There are reasonable ways to explain the high levels of evangelical support for President Trump, but Robert Jeffress’ latest contention is not among them.
Asked about evangelical support for Trump in a Friday interview, Jeffress compared the president to Ronald Reagan, arguing evangelicals had similarly prioritized policy over character in 1980. “This is not an unusual thing, we’ve been here before,” he said. “Back in 1980, evangelicals chose to support a twice-married Hollywood actor who was a known womanizer in Hollywood. His name was Ronald Reagan. They chose to support him over Jimmy Carter, a born-again Baptist Sunday school teacher who had been faithfully married to one woman.”
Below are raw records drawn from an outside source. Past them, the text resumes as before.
(** Chunks of output can be split anywhere. *)
Lemma write_app p l1 l2 :
  tty_control_write h w p (l1 ++ l2) =
    let '(p1, e1) := tty_control_write h w p l1 in
    let '(p2, e2) := tty_control_write h w p1 l2 in (p2, e1 ++ e2).
Proof.
  revert p. induction l1 as [|c l1 IH]; intros p; cbn [app tty_control_write].
  - by destruct (tty_control_write h w p l2).
  - destruct (tty_control_step h w p c) as [p1 e1]. rewrite IH.
    destruct (tty_control_write h w p1 l1) as [p2 e2].
    destruct (tty_control_write h w p2 l2) as [p3 e3]. by rewrite app_assoc.
Qed.

Lemma digit_char_digit d : 0 ≤ d < 10 → tty_control_is_digit (digit_char d) = true ∧ digit_char d - 48 = d.
Proof.
  intros Hd. unfold digit_char, tty_control_is_digit.
  rewrite (proj2 (Z.ltb_ge 9 d)) by lia. split; [|lia]. apply andb_true_iff. lia.
Qed.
No, we haven’t exactly been here before.
To be sure, the stigma of divorce was much stronger four decades ago. It’s perfectly fair for Jeffress to assert it was a hurdle for some voters. But in this context, there’s no comparison between Reagan and Trump, who after all admitted to cheating on his first wife with his second (“life was just a bowl of cherries,” he reflected in 1994), engaged in racy back-and-forths with Howard Stern on the radio, bragged about grabbing women, posed on the cover of Playboy, and the list goes on. The common thread, by the way, is that Trump volunteered most of this information, and has crafted much of his reputation for womanizing on his own terms. Consider only his Stern appearances: “Does she have a good body? No. Does she have a fat ass? Absolutely,” he once said of Kim Kardashian.
“She’s probably deeply troubled and therefore great in bed,” Trump said of an 18-year-old Lindsay Lohan.
He also admitted to having watched Paris Hilton’s sex tape, let Stern refer to his daughter as a “piece of ass,” joked (after her death) about asking Princess Diana to get an HIV test, and much more.
It’s not exactly Reagan-esque, but certainly explains why he made great reality television.
And if voters don’t care, which in many cases is obviously true, that’s understandable. Though I may disagree, the argument that Trump’s ostensible candor and brash political incorrectness is a key part of his appeal with working class voters between the coasts who feel despised by urban elites and hungry for economic revival is grounded in reality.
Overused as the word “unique” may be, it applies to this president. Jeffress needn’t pull any muscles stretching to make flimsy comparisons. “We’re not under any illusion that we were voting for an altar boy when we voted for President Trump… We voted for him because of his policies,” he added later in the interview on Friday. That’s true enough — and the pastor should stick to it.
Implying the two men’s pasts constituted similar hurdles for evangelical voters to clear is inaccurate and unnecessary.